Montreal-based ethnohistorian Bruce Trigger argues that this cleavage in Huron society, along with the spread of disease from Europeans, left the Huron vulnerable.
[edit] Attaining Sainthood
In 1649, the Iroquois attacked the Wendat (Huron) village of St. Louis where Brébeuf was working along with his colleague Gabriel Lalemant, and both men were captured and tortured, mutilated, and burned to death, concluding, some say, with an act of Iroquois cannibalism on March 16, 1649 at St. Ignace, six miles from Ste. Marie. Brébeuf was fifty-six years old.
Brebeuf’s body was recovered a few days later. His body was boiled in lye to remove the bones, which became church relics.
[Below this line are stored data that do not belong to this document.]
(** Datasource and table of a name, the identifier of the connector without a dot. *)
Definition split_table (id tbl : string) : string * string := default (id, tbl) (split_once (is_char ".") tbl).
Context (get_json : string → outcome string Value) (base_url id : string).
Definition fields_url (ds tbl : string) : string := base_url +:+ "/api/fuse/datasources/" +:+ ds +:+ "/schemas/" +:+ tbl +:+ "/fields".
Definition schemas_url (ds : string) : string := base_url +:+ "/api/fuse/datasources/" +:+ ds +:+ "/schemas".
Definition get_schema (tbl : string) : outcome ConnectorError Schema :=
  let '(ds, tbl) := split_table id tbl in
  j ← map_err Connection (get_json (fields_url ds tbl));
  Ok ((λ f, text_field (default "unknown" (as_str (index f "name")))) <$> elements_of j).
Definition table_names (ds : string) (j : Value) : list string :=
  omap (λ t, (λ n, ds +:+ "." +:+ n) <$> match as_str t with Some n => Some n | None => as_str (index t "name") end) (elements_of j).
Fixpoint schemas_of (datasources : list Value) : outcome ConnectorError (list string) :=
  match datasources with
  | [] => Ok []
  | d :: ds =>
      match as_str (index d "id") with
      | Some id => j ← map_err Connection (get_json (schemas_url id)); rest ← schemas_of ds; Ok (table_names id j ++ rest)
      | None => schemas_of ds
      end
  end.
Definition discover_schemas : outcome ConnectorError (list string) :=
  j ← map_err Connection (get_json (base_url +:+ "/api/fuse/datasources")); schemas_of (elements_of j).
End Remote.
End Remote.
His flesh was buried, along with that of Lalemant's, at the Jesuit mission of Sainte-Marie among the Hurons (1639-1649).
In September, 2004, Pope John Paul II prayed over Brebeuf's skull, which was re-assembled and brought to Martyrs' Shrine in Midland; The shrine is next to the reconstructed Jesuit mission of Ste. Marie.
Brébeuf was said to have been massive in body, hugely strong, yet gentle in character, with the heart of a giant. He was known as "The Apostle of the Hurons". The Indians called him "Echon".
Brébeuf was canonized in 1930 with seven other missionaries, known as the Canadian Martyrs. He is a patron saint of Canada, and his feast day is October 19th. Many Jesuit schools are named after him, such as College Jean-de-Brebeuf, Brebeuf College School and Brebeuf High School.
It is said that the modern name of the Indian sport of lacrosse was first coined by Brébeuf who thought that the sticks used in the game reminded him of a bishop's crosier.[1]